Exercise goal » Search each line below for the word "Require" and list those that contain it.

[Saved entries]

(** * Friendly iframe embed (src/friendly-iframe-embed.js)

    A shallow embedding of the friendly-iframe embedding unit of the AMP
    runtime: the HTML merger [mergeHtml], the readiness predicate
    [isIframeReady], the [FriendlyIframeEmbed] state holder and the
    installer [installFriendlyIframeEmbed].

    JavaScript strings are sequences of UTF-16 code units; numbers used as
    string indices are integers with the sentinel [-1], as in the source. *)

From Stdlib Require Import ZArith NArith Lia Ascii String.
From stdpp Require Import base list gmap.

Local Open Scope Z_scope.

(* ===================================================================== *)
(** ** JavaScript strings *)
(* ===================================================================== *)

(** A JavaScript string: its UTF-16 code units, in order. *)
Abbreviation jsstring := (list N).

(** The code units of an ASCII literal of the source. *)
Definition lit (s : string) : jsstring :=
  map N_of_ascii (list_ascii_of_string s).

(** The double quote, U+0022. *)
Definition dquote : jsstring := [34%N].

(** [String.prototype.toUpperCase] on one code unit: the Unicode default
    case conversion (UnicodeData and SpecialCasing).  The table is the
    complete one for the code units U+0000 to U+00FF (Basic Latin and
    Latin-1 Supplement) and stops there: a code unit above U+00FF is
    passed through, which the builtin does not do for every one of them
    (U+FB01 becomes [FI], U+1E99 becomes [Y] and U+030A).  Results that
    depend on how such a code unit is upper-cased are stated for the
    documents of the range ([latin1]).  U+00DF (sharp s) is the one entry
    of the range whose upper case is longer than itself. *)
Definition upperUnit (c : N) : jsstring :=
  if ((97 <=? c) && (c <=? 122))%N then [(c - 32)%N]
  else if (c =? 181)%N then [924%N]
  else if (c =? 223)%N then [83%N; 83%N]
  else if ((224 <=? c) && (c <=? 254) && negb (c =? 247))%N then [(c - 32)%N]
  else if (c =? 255)%N then [376%N]
  else [c].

Answer for the task »
From Stdlib Require Import ZArith NArith Lia Ascii String.
From stdpp Require Import base list gmap.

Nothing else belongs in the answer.